EXTRACTED DATA START
(** A conclusive comparison is one of a value read from the declared source. *)
Lemma comparison_conclusive fact version target expected registry m :
  verdict (_comparison fact version target expected registry m) <> UnreadableVerdict ->
  exists c d i, m = Measured c d /\ me_fact c = fact /\ me_definition_version c = version /\
    me_target c = target /\ expected_identity registry target = Some i /\
    identity_matches (me_source d) i = true /\
    _comparison fact version target expected registry m = compare expected m.
Proof.
  unfold _comparison.
  case_bool_decide as H1; cbn [negb]; [|done].
  destruct (Z.eqb_spec (me_definition_version (common m)) version) as [H2|]; cbn [negb]; [|done].
  case_bool_decide as H3; cbn [negb]; [|done].
  destruct (is_error _ _); [done|]. destruct m as [c d|c u]; [|done]. cbn in H1, H2, H3. subst.
  destruct (expected_identity registry (me_target c)) as [i|] eqn:Hi; [|done].
  destruct (identity_matches (me_source d) i) eqn:Hm; [|done]. intros _.
  by exists c, d, i.
Qed.

(** ** The ledger as a state machine *)

Definition ledger_ok (l : list VerdictRow) : Prop :=
  NoDup (map request_key l) /\ NoDup (map observation_key l).

(** A row proves itself: conclusive rows carry the digest of a measured value, no row
    records an exhausted budget, and the stored fingerprint is the one of the row. *)
Definition row_sound (r : VerdictRow) : Prop :=
  (vr_verdict r <> UnreadableVerdict ->
     exists c d, vr_measurement r = Measured c d /\ vr_measurement_digest r = Some (me_digest d)) /\
  is_error (vr_measurement r) "refresh_budget" = false /\
  outcome_fingerprint {| verdict := vr_verdict r; reason := vr_reason r |} (vr_measurement r)
    = Ok (vr_outcome_fingerprint r).

Inductive ledger_step (claims : list ScopedClaim) :
    list VerdictRow * R -> list VerdictRow * R -> Prop :=
| step_verify ledger registry server claim_id issuer kind key project_key registry' o ledger' :
    verify_outcome claims ledger registry server claim_id issuer kind key project_key
      = (registry', Ok (o, ledger')) ->
    ledger_step claims (ledger, registry) (ledger', registry')
| step_refused ledger registry server claim_id issuer kind key project_key registry' e :
    verify_outcome claims ledger registry server claim_id issuer kind key project_key
      = (registry', Err e) ->
    ledger_step claims (ledger, registry) (ledger, registry')
| step_write ledger registry server claim_id resolved target issuer kind registry' wm r ledger' :
    measure_for_write registry resolved target = (registry', wm) ->
    record_write_verdict ledger server claim_id resolved wm issuer kind = Ok (r, ledger') ->
    ledger_step claims (ledger, registry) (ledger', registry')
| step_registry ledger registry registry' : ledger_step claims (ledger, registry) (ledger, registry').

Lemma append_verdict_ok ledger r ledger' : append_verdict ledger r = Ok ledger' ->
  ledger' = ledger ++ [r] /\ (ledger_ok ledger -> ledger_ok ledger').
Proof.
  unfold append_verdict. intros (? & H1%ensure_Ok & (? & H2%ensure_Ok & [= <-])%bind_Ok_inv)%bind_Ok_inv.
  split; [done|]. intros [Hr Ho]. b2p.
  assert (Hfresh : forall {K} `{EqDecision K} (key : VerdictRow -> K),
    any (fun x => bool_decide (key x = key r)) ledger = false -> NoDup (map key ledger) ->
    NoDup (map key (ledger ++ [r]))).
  { intros K ? key Hany Hnd. rewrite map_app. apply NoDup_app. split; [done|]. split; [|apply NoDup_singleton].
    intros k Hk ->%list_elem_of_singleton. apply list_elem_of_fmap in Hk as (y & E & Hx).
    apply (proj1 (any_false _ _) Hany) in Hx. apply bool_decide_eq_false in Hx. congruence. }
  split; [exact (Hfresh _ _ _ H1 Hr)|exact (Hfresh _ _ _ H2 Ho)].
Qed.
EXTRACTED DATA END
- REQUIRED WORK
Within the records above, work out on how many lines the string "Prop" appears, and give only that number.

- ANSWER TO THIS EXERCISE
3